*Work instructions*: Every record must be copied out exactly.

[Collected data]
(* ===== verification/ApiHttp.v ===== *)
(** * What the handlers of the control-plane API share

    [internal/delivery/api] ([http.go], [request_cancellation.go], the error
    formatting of [controlplane_huma.go], the query values of [evaluation.go] and
    [audit.go]) and [internal/validation]: tenant header, request validation, errors
    with a status, and the monad of a handler.

    The rules [required], [oneof], [url] and [gte] are those of the validator
    library: [Validator] is what it answers, [ValidatorLaws] its documentation. *)

From S2P Require Import Prelude GoStrings GoPath Floats Json JsonDecode Dependency Upstream GoTime TimeParse Effects AuditLog.
#[local] Open Scope list_scope.

(** ** Definitions *)

(** *** Errors with a status *)

(** [humaErrorResponse] *)
Record HttpError : Type := mkHttpError { he_Status : Z; he_Message : string }.

#[export] Instance HttpError_eq_dec : EqDecision HttpError.
Proof. solve_decision. Defined.

(** [http.StatusText] of the statuses the API answers with. *)
Definition StatusText (status : Z) : string :=
  match status with
  | 400 => "Bad Request" | 404 => "Not Found" | 409 => "Conflict" | 415 => "Unsupported Media Type"
  | 422 => "Unprocessable Entity" | 500 => "Internal Server Error" | 503 => "Service Unavailable"
  | 504 => "Gateway Timeout" | _ => ""
  end.

(** The library's [ErrorDetail], and an error handed to [NewError]: its text and,
    when it is an [ErrorDetailer], its detail. *)
Record ErrorDetail : Type := mkErrorDetail { ed_Message : string; ed_Location : string }.
Record HumaCause : Type := mkHumaCause { hc_Text : string; hc_Detail : option ErrorDetail }.

Definition isGenericHumaError (message : string) : bool :=
  bool_decide (message ∈ [""; "validation failed"; "unable to decode request body"; "unexpected error occurred"]).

*Problem solution*:
(* ===== verification/ApiHttp.v ===== *)
(** * What the handlers of the control-plane API share

    [internal/delivery/api] ([http.go], [request_cancellation.go], the error
    formatting of [controlplane_huma.go], the query values of [evaluation.go] and
    [audit.go]) and [internal/validation]: tenant header, request validation, errors
    with a status, and the monad of a handler.

    The rules [required], [oneof], [url] and [gte] are those of the validator
    library: [Validator] is what it answers, [ValidatorLaws] its documentation. *)

From S2P Require Import Prelude GoStrings GoPath Floats Json JsonDecode Dependency Upstream GoTime TimeParse Effects AuditLog.
#[local] Open Scope list_scope.

(** ** Definitions *)

(** *** Errors with a status *)

(** [humaErrorResponse] *)
Record HttpError : Type := mkHttpError { he_Status : Z; he_Message : string }.

#[export] Instance HttpError_eq_dec : EqDecision HttpError.
Proof. solve_decision. Defined.

(** [http.StatusText] of the statuses the API answers with. *)
Definition StatusText (status : Z) : string :=
  match status with
  | 400 => "Bad Request" | 404 => "Not Found" | 409 => "Conflict" | 415 => "Unsupported Media Type"
  | 422 => "Unprocessable Entity" | 500 => "Internal Server Error" | 503 => "Service Unavailable"
  | 504 => "Gateway Timeout" | _ => ""
  end.

(** The library's [ErrorDetail], and an error handed to [NewError]: its text and,
    when it is an [ErrorDetailer], its detail. *)
Record ErrorDetail : Type := mkErrorDetail { ed_Message : string; ed_Location : string }.
Record HumaCause : Type := mkHumaCause { hc_Text : string; hc_Detail : option ErrorDetail }.

Definition isGenericHumaError (message : string) : bool :=
  bool_decide (message ∈ [""; "validation failed"; "unable to decode request body"; "unexpected error occurred"]).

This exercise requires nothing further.